239. Il concetto del reddito personale netto globale. – Queste ragioni tecniche e pratiche nello stesso tempo sono state le cause della già segnalata mutazione nella concezione del reddito, da un concessione reale ad una concessione personale del reddito. Invece di considerare come oggetto dell’imposta il reddito netto delle singole fonti di reddito (case, terreni, industrie, fabbricati, impieghi privati e pubblici), si è detto che il vero oggetto dell’imposta è il reddito netto globale della persona e che l’imposta deve essere ripartita in rapporto ad esso reddito globale.

 

 

Questo reddito consiste nella somma di tutti i redditi netti che una persona ricava dalle varie fonti. Chi ha una sola fonte di reddito pagherà l’imposta per quella sola, che ne ha parecchie pagherebbe l’imposta in ragione della somma dei redditi ottenuti. Pare questa una trasformazione semplice ed è invece importantissima, perché fare la somma vuol dire fare anche le necessarie sottrazioni, in guisa che la duplicazione dell’imposta non può verificarsi. Il caso citato dal proprietario che ricava 10.000 dalla casa, ma ne deve 5.000 a un creditore, eppure è colpito per 10.000 lire, non si verifica più e nuovo concetto del reddito imponibile. Poiché se l’imposta si tramuta da reale in personale avremo per il proprietario della case: reddito del fabbricato 10.000, meno interesse dovuto al mutuante 5.000 = reddito netto globale del proprietario, se non ha alcuna altra fonte di reddito, 5.000 lire. Pagherà perciò in rapporto a 5.000. Quando il sistema è applicato perfettamente, questa duplicazione viene ad esse tolta.
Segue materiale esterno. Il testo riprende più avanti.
(** The turn [ev] is the capture of a response with URL [url]. *)
Definition ev_captures (ev : Event) (url : string) : Prop :=
  match ev with
  | ev_response_body _ r => included r /\ url = response_url r
  | _ => False
  end.

(** ** Decimal numerals *)

Definition is_digit (c : ascii) : bool :=
  let n := N_of_ascii c in ((48 <=? n) && (n <=? 57))%N.

Fixpoint all_digits (s : string) : bool :=
  match s with
  | EmptyString => true
  | String c rest => is_digit c && all_digits rest
  end.

(** One or more digits, after an optional minus sign. *)
Definition is_decimal (s : string) : bool :=
  match s with
  | EmptyString => false
  | String c rest =>
      if Ascii.eqb c "-" then negb (rest =? "")%string && all_digits rest
      else all_digits s
  end.

(** ** Sampler cycles in sequence *)

Section SamplerRuns.
Context `{Runtime}.

(** The cycles on the successive states of [document.body]; the result is
    the final sampler state and the strings forwarded, oldest first. *)
Fixpoint checks (bodies : list (option Element)) (s : Sampler)
  : Sampler * list jsstring :=
  match bodies with
  | [] => (s, [])
  | body :: rest =>
      let '(s1, forwarded) := check body s in
      let '(s2, later) := checks rest s1 in
      (s2, (option_list forwarded ++ later)%list)
  end.

End SamplerRuns.

(** A cycle that finds no body, or a body that is pruned as a whole. *)
Definition empty_cycle (body : option Element) : Prop :=
  match body with
  | None => True
  | Some b => traverse b = None
  end.

(** ** Positions in the live tree and in the snapshot *)

(** The element is dropped by [traverse]: its tag is excluded or its
    computed [display] is [none]. *)
Definition pruned (el : Element) : bool :=
  Array_includes excluded_tags (el_tagName el)
  || (getComputedStyle el "display" =? "none")%string.

(** The element reached from [el] by following [el.children] indices. *)
Fixpoint at_path (el : Element) (p : list nat) : option Element :=
  match p with
  | [] => Some el
  | i :: p' =>
      match el_children el !! i with
      | Some child => at_path child p'
      | None => None
      end
  end.

(** The node reached from [n] by following [children] indices. *)
Fixpoint node_at (n : Node) (q : list nat) : option Node :=
  match q with
  | [] => Some n
  | j :: q' =>
      match node_children n !! j with
      | Some child => node_at child q'
      | None => None
      end
  end.

(** Every element on the way from [root] to the position [p] is kept. *)
Definition kept_along (root : Element) (p : list nat) : Prop :=
  forall p1 p2 a, p = (p1 ++ p2)%list -> at_path root p1 = Some a -> pruned a = false.

(** The [j]-th of the children that [traverse] keeps: its index among all
    children, and the child. *)
Fixpoint kept_child (children : list Element) (j : nat) : option (nat * Element) :=
  match children with
  | [] => None
  | c :: rest =>
      if pruned c then prod_map S id <$> kept_child rest j
      else
        match j with
        | O => Some (O, c)
        | S j' => prod_map S id <$> kept_child rest j'
        end
  end.

(** Where a node of the snapshot comes from: the position in the live tree
    of the element that the node at position [q] of the snapshot of [root]
    was built from. *)
Fixpoint origin (root : Element) (q : list nat) : option (list nat) :=
  if pruned root then None
  else
    match q with
    | [] => Some []
    | j :: q' =>
        match kept_child (el_children root) j with
        | Some (i, child) => cons i <$> origin child q'
        | None => None
        end
    end.

(** The element at position [p] of the live tree appears in the snapshot. *)
Definition appears (root : Element) (p : list nat) : Prop :=
  exists q, origin root q = Some p.

(** The object literal of [traverse] for [el], with the given children. *)
Definition node_of (el : Element) (children : list Node) : Node :=
  {| node_tagName := el_tagName el;
     node_id := el_id el;
     node_className := el_className el;
     node_textContent := sole_text el;
     node_attributes := copy_attributes (el_attributes el);
     node_styles := getComputedStyles el;
     node_children := children |}.

(** ** Sample documents *)

Definition style_of (display opacity : string) : string -> string :=
  fun property =>
    if (property =? "display")%string then display
    else if (property =? "opacity")%string then opacity
    else "".

Definition element (tag : string) (style : string -> string)
           (childNodes : list ChildNode) : Element :=
  mkElement tag "" "" [] style childNodes.

(** A body with a script element (which has a child of its own) and a
    paragraph of opacity 0 holding the text [ hi ]. *)
Definition sample_body : Element :=
  element "BODY" (style_of "block" "1")
    [ElementNode (element "SCRIPT" (style_of "block" "1")
                    [ElementNode (element "B" (style_of "inline" "1")
                                    [TextNode "x"])]);
     ElementNode (element "P" (style_of "block" "0") [TextNode " hi "])].

(** The same page after a change of the paragraph. *)
Definition sample_body_changed : Element :=
  element "BODY" (style_of "block" "1")
    [ElementNode (element "P" (style_of "block" "0") [TextNode "bye"])].

(** ** The records a session writes *)

(** The records that a list of turns appends to [http_log.jsonl]: one for
    each request and one for each response, in the order of the turns. *)
Definition http_record (ev : Event) : option LogEntry :=
  match ev with
  | ev_request now q => Some (request_record now q)
  | ev_response now r => Some (response_record now r)
  | _ => None
  end.

Definition http_records (evs : list Event) : list LogEntry := omap http_record evs.

(** Likewise for [websocket_log.jsonl]: one for each frame. *)
Definition ws_record (ev : Event) : option LogEntry :=
  match ev with
  | ev_framesent now u p => Some (WS_SENT now u p)
  | ev_framereceived now u p => Some (WS_RECEIVED now u p)
  | _ => None
  end.

Definition ws_records (evs : list Event) : list LogEntry := omap ws_record evs.

(** The wall-clock reading taken during a turn, if it takes one. *)
Definition reading (ev : Event) : option Z :=
  match ev with
  | ev_request now _ | ev_response now _ | ev_framesent now _ _
  | ev_framereceived now _ _ | ev_saveSnapshot now _ _ => Some now
  | ev_response_body _ _ | ev_websocket _ => None
  end.

Definition readings (evs : list Event) : list Z := omap reading evs.

(** Two hosts that differ at most in what the console shows. *)
Definition same_data (h1 h2 : Host) : Prop :=
  files h1 = files h2 /\ assetMap h1 = assetMap h2
  /\ http_log h1 = http_log h2 /\ ws_log h1 = ws_log h2.

(** A response whose body cannot be read any more. *)
Definition broken_response (type url : string) : Response :=
  {| response_request := get_request type url; response_url := url;
     response_status := 200; response_headers := ∅;
     response_body := Throw {| message := "Target page has been closed" |} |}.

(** The page and the host at the start of a session on an empty capture
    directory. *)
Definition fresh_system : System :=
  {| page := sampler_init; host := empty_host |}.

(* ===================================================================== *)
(** * Further notions: the hash, the sampler over time, the capture store *)
(* ===================================================================== *)

(** The value of a string as a polynomial in 31 over the integers, before
    any wrap-around. *)
Definition polynomial31 (str : jsstring) : Z :=
  fold_left (fun h c => 31 * h + c) str 0.

(** A paragraph with the given text in a body. *)
Definition page_with_text (text : string) : Element :=
  element "BODY" (style_of "block" "1")
    [ElementNode (element "P" (style_of "block" "1") [TextNode text])].

(** The printed hash of a serialised snapshot, as the sampler stores it. *)
Definition printed_hash (jsonString : jsstring) : string :=
  Number_toString (simpleHash jsonString).

(** Two strings forwarded one after the other have different hashes. *)
Definition hashes_differ (json1 json2 : jsstring) : Prop :=
  simpleHash json1 <> simpleHash json2.

(** No element of the tree under [root] is pruned. *)
Definition nothing_pruned (root : Element) : Prop :=
  forall p d, at_path root p = Some d -> pruned d = false.

(** The string begins, respectively ends, with white space. *)
Definition starts_with_space (s : string) : bool :=
  match s with
  | String c _ => is_white_space c
  | EmptyString => false
  end.

Definition ends_with_space (s : string) : bool :=
  starts_with_space (string_rev s).

(** The list without its leading white space. *)
Fixpoint dropwhile_space (l : list ascii) : list ascii :=
  match l with
  | c :: rest => if is_white_space c then dropwhile_space rest else l
  | [] => []
  end.

(** Properties are listed in two groups: those whose key is an array
    index, and the others, which we call named. *)
Definition named (attr : string * string) : bool :=
  match array_index attr.1 with
  | Some _ => false
  | None => true
  end.

(** Both keys are array indices and the first is not above the second. *)
Definition index_le (a b : string * string) : Prop :=
  match array_index a.1, array_index b.1 with
  | Some m, Some n => (m <= n)%N
  | _, _ => False
  end.

(** A page with one image that has the given attributes. *)
Definition page_with_image (attrs : list (string * string)) : Element :=
  element "BODY" (style_of "block" "1")
    [ElementNode (mkElement "IMG" "" "" attrs (style_of "inline" "1") [])].

(** The attributes that the loop of [traverse] stores: all but one named
    [__proto__]. *)
Definition stored (attr : string * string) : bool :=
  negb (attr.1 =? "__proto__")%string.

(** The file at [p] with contents [c] is named after its contents: an
    asset in a category directory under the md5 of its bytes and some
    extension, or a snapshot under the short hash of the string it holds. *)
Definition named_by_content (p : string) (c : list byte) : Prop :=
  (exists type ext, p = path_join (category_dir type) (md5_hex c +:+ ext))
  \/ (exists now jsonString,
        c = utf8 jsonString
        /\ p = path_join SNAPSHOTS_DIR (snapshot_filename now jsonString)).

(** A file of that name exists in one of the two category directories. *)
Definition asset_on_disk (h : Host) (filename : string) : Prop :=
  is_Some (files h !! path_join TEXTURES_DIR filename)
  \/ is_Some (files h !! path_join SCRIPTS_DIR filename).

(** Turns that only append a log record, and turns that only save. *)
Definition logs_only (ev : Event) : Prop :=
  match ev with
  | ev_request _ _ | ev_response _ _ | ev_framesent _ _ _
  | ev_framereceived _ _ _ => True
  | _ => False
  end.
Inoltre viene pure ad essere tolta, almeno teoricamente, la difficoltà che esiste nel sistema delle imposte che incidono sulle cose la difficoltà della territorialità, in quanto che la persona dovrà denunciare tutti i suoi redditi da qualunque parte essi provengano. Una persona che sta a Torino può avere: reddito netto d’un impiego da Torino 5.000 lire; reddito di una casa a Moncalieri 500 lire; reddito di una industria in Lombardia 100 lire, reddito di un titolo di Stato russo 50 lire. Fatta la somma dei suoi redditi, essa verrà sottoposta integralmente all’imposta per 5.650 lire.

 

 

Questo è il concetto dominante attualmente o che tende a diventare dominante nelle legislazioni europee. Diciamo tende perché non tutte le legislazioni sono ad un eguale punto della evoluzione. In Germania ci si è già arrivati; in Inghilterra il sistema è misto; in parte l’imposta sul reddito colpisce le singole fonti separatamente, ed in parte tiene conto del reddito globale. In Italia lo Stato è ancora allo stadio della tassazione separata colle tre imposte sui terreni, sui fabbricati e sulla ricchezza mobile; mentre i comuni possono applicare l’imposta di famiglia che è una vera imposta sul reddito globale. Ma è indubitato che l’evoluzione verso il concetto della tassazione del reddito globale è più o meno dappertutto accentuata.